■ **Exercise prompt**
The following data has a line with "length_replicate, length_take. lia." and a line with "Lemma ReadOctet_inv buf". Write out exactly those lines and all the lines between them.

■ **Materials provided**
────────────────────
Lemma follow_stage inp s u : stage_view finished (s, u) → let st' := follow_profile clock local inp (s, u) in
  stage_view finished st' ∧ nothing_shown (ui_stage st'.2).
Proof.
  intros Hi. pose proof Hi as [F D E Fi]. unfold follow_profile. pose proof (poll_floats clock local (v_saved inp) s F) as F1.
  destruct (poll_avatar_profile_save clock local (v_saved inp) s) as [saved s1]. cbn [fst snd] in *.
  set (u1 := match saved with Some (Err error) => _ | _ => u end). assert (stage_view finished (s1, u1)) as H1.
  { apply (stage_same _ s u); [done|done|..]; unfold u1; by destruct saved as [[[]|e]|]. }
  clearbody u1. set (u2 := set_settings _ u1). assert (stage_view finished (s1, u2)) as H2.
  { apply (stage_same _ s1 u1); [done|done| |done]. simpl. unfold sync_avatar_profile. destruct (_ =? _); [exact (sw_draft _ _ H1)|exact (proj1 F1)]. }
  clearbody u2. destruct (avatar_model_revision u2 =? ds_avatar_model_revision s1).
  - split; [by apply stage_snoc|by apply nothing_shown_cache].
  - split; [|by apply nothing_shown_cache]. apply stage_snoc; [|done|done]. apply (stage_same _ s1 (does (CacheDoes Invalidate) u2)); [by apply stage_snoc|done|exact (sw_draft _ _ H2)|done].
Qed.
Lemma page_stage inp s u : view_input_ok inp → stage_view finished (s, u) → nothing_shown (ui_stage u) → let st' := (page_show clock local inp (s, u)).2 in
  stage_view finished st' ∧ last_shown st'.1 (ui_stage st'.2).
Proof.
  intros (Hp & _) Hi Hl. pose proof Hi as [F D E Fi]. cbn [fst snd] in *. unfold page_show. destruct (selected_key (selected_node_key u) s) as [key|].
  - destruct (detail_show inp s key (ui_show_avatar (set_selected (Some key) u))) as [[data back] show_avatar] eqn:Ed. set (u1 := set_show_avatar show_avatar (set_selected (Some key) u)).
    assert (stage_view finished (s, u1)) as H1 by (apply (stage_same _ s u); [done|exact F|exact D|done]). set (u2 := match data ≫= dp_character with Some _ => _ | None => _ end).
    assert (stage_view finished (s, u2) ∧ last_shown s (ui_stage u2)) as [H2 L2].
    { unfold u2. destruct (data ≫= dp_character) as [input|] eqn:Ei; [|split; [done|by apply nothing_last_shown]]. assert (∃ nodes, shown_for s nodes (ds_alerts s) ∧ input = for_node nodes (ds_alerts s) (ds_avatar_profile s)) as (nodes & Hsf & ->).
      { unfold detail_show, detail_page_data in Ed. destruct (ds_nodes s !! key) as [node|] eqn:Ek; injection Ed as <- _ _; [|done]. simpl in Ei. case_match; [|done]. injection Ei as <-.
        exists [node]. split; [|done]. split; [right; eauto|by left]. }
      split; [apply stage_snoc; [done|apply panel_event; [exact (proj1 F)|done]|done]|]. apply (last_shown_snoc s u1). intros input panel [= <- _]. eauto. }
    destruct back; [|done]. split; [apply (stage_same _ s u2); [done|exact F|exact (sw_draft _ _ H2)|done]|done].
  - destruct (overview_show (v_agents inp) s _) as [[page listed] action]. cbn [fst snd].
    destruct action as [a|]; cbn [snd].
    + destruct (handle_action_spec clock local a s (set_overview page (set_selected None u))) as (E1 & E2 & _ & E4 & _).
      destruct (action_effect clock local a s) as (P & _). rewrite <- E1 in P. destruct (handle_overview_action clock local a _) as [s' u']. cbn [fst snd] in *.
      split.
      * apply (stage_same _ s u); [done| |rewrite E2; exact D|by rewrite E4]. unfold floats. unfold profile_part in P. injection P as -> _ _ ->. exact F.
      * apply nothing_last_shown. by rewrite E4.
    + split; [apply (stage_same _ s u); [done|exact F|exact D|done]|]. by apply nothing_last_shown.
Qed.
(* ===== verification/_CoqProject ===== *)
-Q . S2P
Prelude.v
GoLib.v
JamNatural.v
JamCodec.v
JamSafety.v
JamRoundtrip.v
JamTheorems.v
PvmMemory.v
PvmMemoryProps.v
PvmOpcodes.v
PvmProgram.v
PvmInstance.v
PvmMutations.v
PvmStep.v
PvmInvoke.v
PvmLogic.v
PvmTriples.v
PvmSafety.v
PvmRun.v
PvmProgramProps.v
PvmAlu.v
PvmDemo.v
PvmMemoryTheorems.v
PvmTheorems.v
JamTime.v
Shuffle.v
Mmr.v
Trie.v
TrieMerkle.v
TrieDb.v
MerkleTheorems.v
Grid.v
Blocks.v
Services.v
Accumulation.v
AccumulationRun.v
Safrole.v
SafroleProps.v
SafroleTheorems.v
BlockSeal.v
BlockSealTheorems.v
Bandersnatch.v
BandersnatchTheorems.v
Disputes.v
DisputesTheorems.v
Reports.v
ReportsProps.v
ReportsTheorems.v
Guarantees.v
GuaranteesTheorems.v
BinaryTree.v
History.v
HistoryTheorems.v
HostCalls.v
HostAccumulate.v
AccumulateInvoke.v
AccumulationTheorems.v
Transition.v
HostProps.v
HostLogic.v
HostRun.v
HostEval.v
TransitionTheorems.v
HostTheorems.v
AccumulationResults.v
Work.v
HostRefine.v
Refinement.v
RefineLogic.v
RefineTheorems.v
ErasureCoding.v
ErasureTheorems.v
WorkResults.v
WorkTheorems.v
StateSerialization.v
StateTheorems.v
Chain.v
ChainTheorems.v
Network.v
NetworkTheorems.v
Fixpoint gotype_ind (t : gotype) : P t :=
  match t with
  | TPrim named k => HPrim named k
  | TBytes => HBytes
  | TBits => HBits
  | TPublicKey => HPublicKey
  | TPtr t => HPtr t (gotype_ind t)
  | TSlice t => HSlice t (gotype_ind t)
  | TArray n t => HArray n t (gotype_ind t)
  | TStruct fs =>
      HStruct fs
        ((fix go fs : Forall (λ f, P f.2) fs :=
            match fs with
            | [] => Forall_nil_2 _
            | (i, t) :: fs => Forall_cons_2 _ (i, t) fs (gotype_ind t) (go fs)
            end) fs)
  | TMap kt vt => HMap kt vt (gotype_ind kt) (gotype_ind vt)
  | TEnum unknown alts =>
      HEnum unknown alts
        ((fix go alts : Forall (alt_holds P) alts :=
            match alts with
            | [] => Forall_nil_2 _
            | o :: alts =>
                Forall_cons_2 _ o alts
                  (match o return alt_holds P o with Some t => gotype_ind t | None => I end)
                  (go alts)
            end) alts)
  | TOther => HOther
  end.
End gotype_ind.

(** ** Safe readers *)

(** [f] does not panic and leaves bytes behind. *)
Definition reader_safe {A} (f : reader A) : Prop :=
  ∀ buf, bytes_ok buf →
  match f buf with Ok (_, rest) => bytes_ok rest | Err _ => True | RuntimePanic => False end.

Create HintDb jam discriminated.

(** ** Combinators *)

Lemma safe_bind {A B} (f : reader A) (g : A → reader B) :
  reader_safe f → (∀ a, reader_safe (g a)) →
  reader_safe (λ buf, let! (a, buf) := f buf in g a buf).
Proof.
  intros Hf Hg buf Hb. specialize (Hf buf Hb). destruct (f buf) as [[a rest]| |]; simpl; [|done..].
  by apply Hg.
Qed.

Lemma safe_ret {A} (a : A) : reader_safe (λ buf, Ok (a, buf)).
Proof. by intros buf Hb. Qed.

Lemma safe_err {A} e : reader_safe (λ _, @Err jam_error (A * list Z) e).
Proof. done. Qed.

Lemma safe_map_err {A} h (f : reader A) : reader_safe f → reader_safe (λ buf, map_err h (f buf)).
Proof. intros Hf buf Hb. specialize (Hf buf Hb). by destruct (f buf). Qed.

Lemma safe_if {A} (b : bool) (f g : reader A) :
  reader_safe f → reader_safe g → reader_safe (λ buf, if b then f buf else g buf).
Proof. by destruct b. Qed.

#[export] Hint Resolve safe_bind safe_ret safe_err safe_map_err safe_if : jam.

(** ** Reading *)

Lemma buf_read_length {E} (eof : E) n buf d rest :
  0 ≤ n → buf_read eof n buf = Ok (d, rest) → len d = n.
Proof.
  intros Hn. unfold buf_read. destruct buf as [|b buf].
  - destruct (Z.eqb_spec n 0) as [->|]; [|done]. by intros [= <- <-].
  - intros [= <- <-]. unfold go_copy, len.
    rewrite length_app, length_take, length_drop, length_replicate, length_take. lia.
Qed.

Lemma buf_read_bytes {E} (eof : E) n buf d rest :
  bytes_ok buf → buf_read eof n buf = Ok (d, rest) → bytes_ok d ∧ bytes_ok rest.
Proof.
  intros Hb. unfold buf_read. destruct buf as [|b buf].
  - destruct (n =? 0); [|done]. intros [= <- <-]. by split.
  - intros [= <- <-]. split; [|by apply Forall_drop]. apply Forall_app.
    split; [by apply Forall_take, Forall_take|]. by apply Forall_drop, Forall_replicate.
Qed.

Lemma safe_read n : reader_safe (read n).
Proof.
  intros buf Hb. destruct (read n buf) as [[d rest]| |] eqn:Hr; [|done|].
  - by destruct (buf_read_bytes _ _ _ _ _ Hb Hr).
  - unfold read, buf_read in Hr. by destruct buf; [destruct (n =? 0)|].
Qed.

(** A continuation may rely on what [read] returns. *)
Lemma safe_read_bind {B} h n (g : list Z → reader B) :
  0 ≤ n → (∀ d, len d = n → bytes_ok d → reader_safe (g d)) →
  reader_safe (λ buf, let! (d, buf) := map_err h (read n buf) in g d buf).
Proof.
  intros Hn Hg buf Hb. pose proof (safe_read n buf Hb) as Hs.
  destruct (read n buf) as [[d rest]| |] eqn:Hr; simpl; [|done..].
  apply Hg; [by eapply buf_read_length| |done]. by destruct (buf_read_bytes _ _ _ _ _ Hb Hr).
Qed.

Lemma map_err_id {E A} (c : res E A) : map_err (λ e, e) c = c.
Proof. by destruct c. Qed.

Lemma safe_read_bind' {B} n (g : list Z → reader B) :
  0 ≤ n → (∀ d, len d = n → bytes_ok d → reader_safe (g d)) →
  reader_safe (λ buf, let! (d, buf) := read n buf in g d buf).
Proof.
  intros Hn Hg buf. rewrite <- (map_err_id (read n buf)). by apply (safe_read_bind (λ e, e)).
Qed.

Lemma ReadOctet_inv buf b rest :
  bytes_ok buf → ReadOctet buf = Ok (b, rest) → is_byte b ∧ bytes_ok rest.
Proof.
  intros Hb H. unfold ReadOctet in H. go_inv. match goal with H : read _ _ = _ |- _ =>
    destruct (buf_read_bytes _ _ _ _ _ Hb H) as [Hd Hr] end.
  match goal with H : go_index _ _ = _ |- _ => apply go_index_Ok in H as [_ Hg] end.
  split; [|done]. exact (Forall_lookup_1 _ _ _ _ Hd Hg).
Qed.

Lemma safe_ReadOctet : reader_safe ReadOctet.
Proof.
  apply safe_read_bind'; [lia|]. intros d Hl Hd buf Hb.
  destruct (go_index d 0) as [b| |] eqn:Hi; simpl; [done|done|].
  apply go_index_not_panic in Hi; [done|]. lia.
Qed.

(** ** Naturals *)

Lemma deserializeUint64_loop_safe s l i u n :
  0 ≤ i → l < len s → deserializeUint64_loop s l i u n ≠ RuntimePanic.
Proof.
  intros Hi Hl. revert i u Hi. induction n as [|n IH]; intros i u Hi; simpl; [done|].
  destruct (Z.ltb_spec i l); [|done]. destruct (go_index s (i + 1)) eqn:Hg; simpl; [|done|].
  - apply IH. lia.
  - apply go_index_not_panic in Hg; [done|]. lia.
Qed.

Lemma deserializeUint64WithLength_safe p tail l :
  0 ≤ l ≤ 8 → len tail = l → deserializeUint64WithLength (p :: tail) l ≠ RuntimePanic.
Proof.
  intros Hl Ht. assert (len (p :: tail) = 1 + l) as Hn by (unfold len in *; simpl; lia).
  unfold deserializeUint64WithLength. cbv zeta. rewrite Hn.
  destruct (Z.eqb_spec (1 + l) 0); [lia|]. destruct (Z.gtb_spec (1 + l) 8).
  - cbn [go_index]. simpl. destruct (negb _); [done|]. rewrite go_slice_ok; [done|lia|].
    rewrite Hn. lia.
  - destruct (deserializeUint64_loop _ _ _ _ _) eqn:Hd; simpl; [done|done|].
    by apply deserializeUint64_loop_safe in Hd; [|lia|lia].
Qed.

Lemma LeadingZeros8_range x : inU 8 x → 0 ≤ LeadingZeros8 x ≤ 8.
Proof.
  intros Hx. unfold LeadingZeros8, LeadingZeros, Len64, inU in *. destruct (Z.eqb_spec x 0); [lia|].
  assert (Z.log2 x < 8) by (apply Z.log2_lt_pow2; lia). pose proof (Z.log2_nonneg x). lia.
Qed.
(* ===== verification/PvmMemory.v ===== *)
(** * Memory of the virtual machine

    [internal/polkavm/common.go] (the segmented memory), [exit_reason.go] (the
    exit reasons) and [initialisation.go] (the standard memory layout). *)
From S2P Require Export JamCodec.

(** ** Exit reasons and errors *)

(** [ErrPanicf] formats its arguments into the message; the model keeps the
    format only. *)
Inductive pvm_error : Type :=
| ErrPanic (msg : string)
| ErrOutOfGas
| ErrPageFault (Reason : string) (Address : Z)
| ErrHostCall
| ErrHalt
| ErrMemoryLayoutOverflowsAddressSpace
| ErrorString (msg : string)
| ErrJam (e : jam_error)
| ErrPanicOf (e : pvm_error). (* [ErrPanicf(e.Error())] *)

#[export] Instance pvm_error_eq_dec : EqDecision pvm_error.
Proof. solve_decision. Defined.

(** ** Constants ([initialisation.go]) *)

Definition AddressSpaceSize : Z := 2 ^ 32.
Definition DynamicAddressAlignment : Z := 2.
Definition InputDataSize : Z := 2 ^ 24.
Definition MemoryZoneSize : Z := 2 ^ 16.
Definition PageSize : Z := 2 ^ 12.
Definition AddressReturnToHost : Z := AddressSpaceSize - MemoryZoneSize.
Definition StackAddressHigh : Z := AddressSpaceSize - 2 * MemoryZoneSize - InputDataSize.
Definition ArgsAddressLow : Z := AddressSpaceSize - MemoryZoneSize - InputDataSize.

(** ** The segmented memory ([common.go]) *)

Inductive MemoryAccess : Type := Inaccessible | ReadOnly | ReadWrite.

#[export] Instance MemoryAccess_eq_dec : EqDecision MemoryAccess.
Proof. solve_decision. Defined.

Record memorySegment : Type := MemorySegment {
  seg_address : Z;
  seg_data : list Z;
  seg_access : MemoryAccess;
}.

Record Memory : Type := MkMemory {
  mem_ro : memorySegment;
  mem_rw : memorySegment;
  mem_stack : memorySegment;
  mem_args : memorySegment;
}.

(** The segments, to name the one an access selects. *)
Inductive segment : Type := SegStack | SegRW | SegRO | SegArgs.

#[export] Instance segment_eq_dec : EqDecision segment.
Proof. solve_decision. Defined.

Definition get_seg (m : Memory) (s : segment) : memorySegment :=
  match s with
  | SegStack => mem_stack m
  | SegRW => mem_rw m
  | SegRO => mem_ro m
  | SegArgs => mem_args m
  end.

Definition set_seg (m : Memory) (s : segment) (x : memorySegment) : Memory :=
  match s with
  | SegStack => MkMemory (mem_ro m) (mem_rw m) x (mem_args m)
  | SegRW => MkMemory (mem_ro m) x (mem_stack m) (mem_args m)
  | SegRO => MkMemory x (mem_rw m) (mem_stack m) (mem_args m)
  | SegArgs => MkMemory (mem_ro m) (mem_rw m) (mem_stack m) x
  end.

Definition with_data (x : memorySegment) (d : list Z) : memorySegment :=
  MemorySegment (seg_address x) d (seg_access x).
Definition with_access (x : memorySegment) (a : MemoryAccess) : memorySegment :=
  MemorySegment (seg_address x) (seg_data x) a.

(** [address >= s.address && address+len <= s.address+len(s.data)], in uint64. *)
Definition seg_covers (x : memorySegment) (address n : Z) : bool :=
  (seg_address x <=? address) &&
  (uint64 (address + n) <=? uint64 (seg_address x + len (seg_data x))).

(** [address >= s.address && address < s.address+len(s.data)], in uint64. *)
Definition seg_has (x : memorySegment) (address : Z) : bool :=
  (seg_address x <=? address) && (address <? uint64 (seg_address x + len (seg_data x))).

(** The if/else-if chain over the segments, in the order of the code. *)
Definition first_segment (p : memorySegment → bool) (m : Memory) : option segment :=
  if p (mem_stack m) then Some SegStack
  else if p (mem_rw m) then Some SegRW
  else if p (mem_ro m) then Some SegRO
  else if p (mem_args m) then Some SegArgs
  else None.

Definition GetAccess (m : Memory) (pageIndex : Z) : MemoryAccess :=
  let address := uint64 (pageIndex * PageSize) in
  match first_segment (λ x, seg_has x address) m with
  | Some s => seg_access (get_seg m s)
  | None => Inaccessible
  end.

Definition SetAccess (m : Memory) (pageIndex : Z) (access : MemoryAccess) : res pvm_error Memory :=
  let address := uint64 (pageIndex * PageSize) in
  match first_segment (λ x, seg_has x address) m with
  | Some s => Ok (set_seg m s (with_access (get_seg m s) access))
  | None => Err (ErrPageFault "page out of valid range" address)
  end.

(** [for i := address / PageSize; i <= (address+len)/PageSize; i++]: the first
    page whose access is [bad], from page [i] on, [n] pages at most. *)
Fixpoint find_bad_page (bad : MemoryAccess → bool) (m : Memory) (i : Z) (n : nat) : option Z :=
  match n with
  | O => None
  | S n => if bad (GetAccess m i) then Some i else find_bad_page bad m (i + 1) n
  end.

Definition page_error (bad : MemoryAccess → bool) (reason : string) (m : Memory)
    (address n : Z) : pvm_error :=
  let first := address / PageSize in
  let last := uint64 (address + n) / PageSize in
  match find_bad_page bad m first (Z.to_nat (last - first + 1)) with
  | Some i => ErrPageFault reason (uint64 (i * PageSize))
  | None => ErrPanic "inaccessible memory; unable to find the bad memory page"
  end.

(** The slice of the selected segment an access refers to, and its access. *)
Definition select (m : Memory) (address n : Z) : res pvm_error (option segment * list Z) :=
  match first_segment (λ x, seg_covers x address n) m with
  | Some s =>
      let x := get_seg m s in
      let lo := address - seg_address x in
      let! d := go_slice (seg_data x) lo (uint64 (lo + n)) in Ok (Some s, d)
  | None => Ok (None, [])
  end.

Definition access_of (m : Memory) (o : option segment) : MemoryAccess :=
  match o with Some s => seg_access (get_seg m s) | None => Inaccessible end.

(** [Read(address, data)] with [n = len(data)]: the bytes copied into [data]. *)
Definition Read (m : Memory) (address n : Z) : res pvm_error (list Z) :=
  if address <? 2 ^ 16 then Err (ErrPanic "forbidden memory access")
  else
    let! (o, memoryData) := select m address n in
    match access_of m o with
    | Inaccessible =>
        Err (page_error (λ a, bool_decide (a = Inaccessible)) "inaccessible memory" m address n)
    | _ => Ok memoryData
    end.

(** [Write(address, data)]: the memory after [copy(memoryData, data)]. *)
Definition Write (m : Memory) (address : Z) (data : list Z) : res pvm_error Memory :=
  if address <? 2 ^ 16 then Err (ErrPanic "forbidden memory access")
  else
    let n := len data in
    let! (o, _) := select m address n in
    match o, access_of m o with
    | Some s, ReadWrite =>
        let x := get_seg m s in
        let lo := Z.to_nat (address - seg_address x) in
        Ok (set_seg m s
              (with_data x (take lo (seg_data x) ++ data ++ drop (lo + length data) (seg_data x))))
    | _, _ =>
        Err (page_error (λ a, bool_decide (a ≠ ReadWrite))
               "memory at address is not writeable" m address n)
    end.

(** [alignToPage] and [alignToZone] round up to a multiple of a power of two. *)
Definition alignTo (size value : Z) : Z :=
  if Z.land value (size - 1) =? 0 then value
  else Z.land (uint64 (value + size)) (uint64 (Z.lnot (size - 1))).
Definition alignToPage (value : Z) : Z := alignTo PageSize value.
Definition alignToZone (value : Z) : Z := alignTo MemoryZoneSize value.

(** [Sbrk(size)]: the new top of the heap and the memory after the call. *)
Definition Sbrk (m : Memory) (size : Z) : res pvm_error (Z * Memory) :=
  let currentHeapPointer := uint64 (seg_address (mem_rw m) + len (seg_data (mem_rw m))) in
  if size =? 0 then Ok (currentHeapPointer, m)
  else
    let newHeapPointer := uint64 (currentHeapPointer + size) in
    if newHeapPointer >=? seg_address (mem_stack m)
    then Err (ErrPageFault "allocation failed heap pointer exceeds maximum allowed" newHeapPointer)
    else
      let! m :=
        (if newHeapPointer >? currentHeapPointer then
           let! d := go_make 1 (alignToPage newHeapPointer) 0 in
           Ok (set_seg m SegRW (with_data (mem_rw m) d))
         else Ok m) in
      Ok (uint64 (seg_address (mem_rw m) + len (seg_data (mem_rw m))), m).

(** ** Initialisation *)

Definition copySized (data : list Z) (size : Z) : res pvm_error (list Z) :=
  let! dst := go_make 1 size 0 in Ok (go_copy dst data).

Definition InitializeMemory (roData rwData argsData : list Z) (stackSize initialPages : Z)
  : res pvm_error Memory :=
  if 5 * MemoryZoneSize
     + int64 (alignToZone (uint64 (len rwData + initialPages * PageSize)))
     + int64 (alignToZone stackSize)
     + InputDataSize >? AddressSpaceSize
  then Err ErrMemoryLayoutOverflowsAddressSpace
  else
    let stackSizeAligned := alignToPage stackSize in
    let! ro := copySized roData (alignToPage (len roData)) in
    let! rw := copySized rwData (uint64 (alignToPage (len rwData) + initialPages * PageSize)) in
    let! stack := go_make 1 stackSizeAligned 0 in
    let! args := copySized argsData (alignToPage (len argsData)) in
    Ok (MkMemory
          (MemorySegment MemoryZoneSize ro ReadOnly)
          (MemorySegment (uint64 (2 * MemoryZoneSize + alignToZone (len roData))) rw ReadWrite)
          (MemorySegment (uint64 (StackAddressHigh - stackSizeAligned)) stack ReadWrite)
          (MemorySegment ArgsAddressLow args ReadOnly)).

Definition InitializeCustomMemory (roAddr rwAddr stackAddr argsAddr roSize rwSize stackSize argsSize : Z)
  : res pvm_error Memory :=
  let! ro := go_make 1 roSize 0 in
  let! rw := go_make 1 rwSize 0 in
  let! stack := go_make 1 stackSize 0 in
  let! args := go_make 1 argsSize 0 in
  Ok (MkMemory (MemorySegment roAddr ro ReadOnly) (MemorySegment rwAddr rw ReadWrite)
        (MemorySegment stackAddr stack ReadWrite) (MemorySegment argsAddr args ReadOnly)).

(** ** Registers *)

Abbreviation Registers := (list Z).

Definition RA : Z := 0.
Definition SP : Z := 1.
Definition A0 : Z := 7.
Definition A1 : Z := 8.
Definition A2 : Z := 9.
Definition A3 : Z := 10.
Definition A4 : Z := 11.
Definition A5 : Z := 12.

Definition InitializeRegisters (argsLen : Z) : Registers :=
  <[Z.to_nat A1 := uint64 argsLen]>
    (<[Z.to_nat A0 := ArgsAddressLow]>
       (<[Z.to_nat SP := StackAddressHigh]>
          (<[Z.to_nat RA := AddressReturnToHost]> (replicate 13 0)))).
────────────────────
■ **Task output**
    rewrite length_app, length_take, length_drop, length_replicate, length_take. lia.
Qed.

Lemma buf_read_bytes {E} (eof : E) n buf d rest :
  bytes_ok buf → buf_read eof n buf = Ok (d, rest) → bytes_ok d ∧ bytes_ok rest.
Proof.
  intros Hb. unfold buf_read. destruct buf as [|b buf].
  - destruct (n =? 0); [|done]. intros [= <- <-]. by split.
  - intros [= <- <-]. split; [|by apply Forall_drop]. apply Forall_app.
    split; [by apply Forall_take, Forall_take|]. by apply Forall_drop, Forall_replicate.
Qed.

Lemma safe_read n : reader_safe (read n).
Proof.
  intros buf Hb. destruct (read n buf) as [[d rest]| |] eqn:Hr; [|done|].
  - by destruct (buf_read_bytes _ _ _ _ _ Hb Hr).
  - unfold read, buf_read in Hr. by destruct buf; [destruct (n =? 0)|].
Qed.

(** A continuation may rely on what [read] returns. *)
Lemma safe_read_bind {B} h n (g : list Z → reader B) :
  0 ≤ n → (∀ d, len d = n → bytes_ok d → reader_safe (g d)) →
  reader_safe (λ buf, let! (d, buf) := map_err h (read n buf) in g d buf).
Proof.
  intros Hn Hg buf Hb. pose proof (safe_read n buf Hb) as Hs.
  destruct (read n buf) as [[d rest]| |] eqn:Hr; simpl; [|done..].
  apply Hg; [by eapply buf_read_length| |done]. by destruct (buf_read_bytes _ _ _ _ _ Hb Hr).
Qed.

Lemma map_err_id {E A} (c : res E A) : map_err (λ e, e) c = c.
Proof. by destruct c. Qed.

Lemma safe_read_bind' {B} n (g : list Z → reader B) :
  0 ≤ n → (∀ d, len d = n → bytes_ok d → reader_safe (g d)) →
  reader_safe (λ buf, let! (d, buf) := read n buf in g d buf).
Proof.
  intros Hn Hg buf. rewrite <- (map_err_id (read n buf)). by apply (safe_read_bind (λ e, e)).
Qed.

Lemma ReadOctet_inv buf b rest :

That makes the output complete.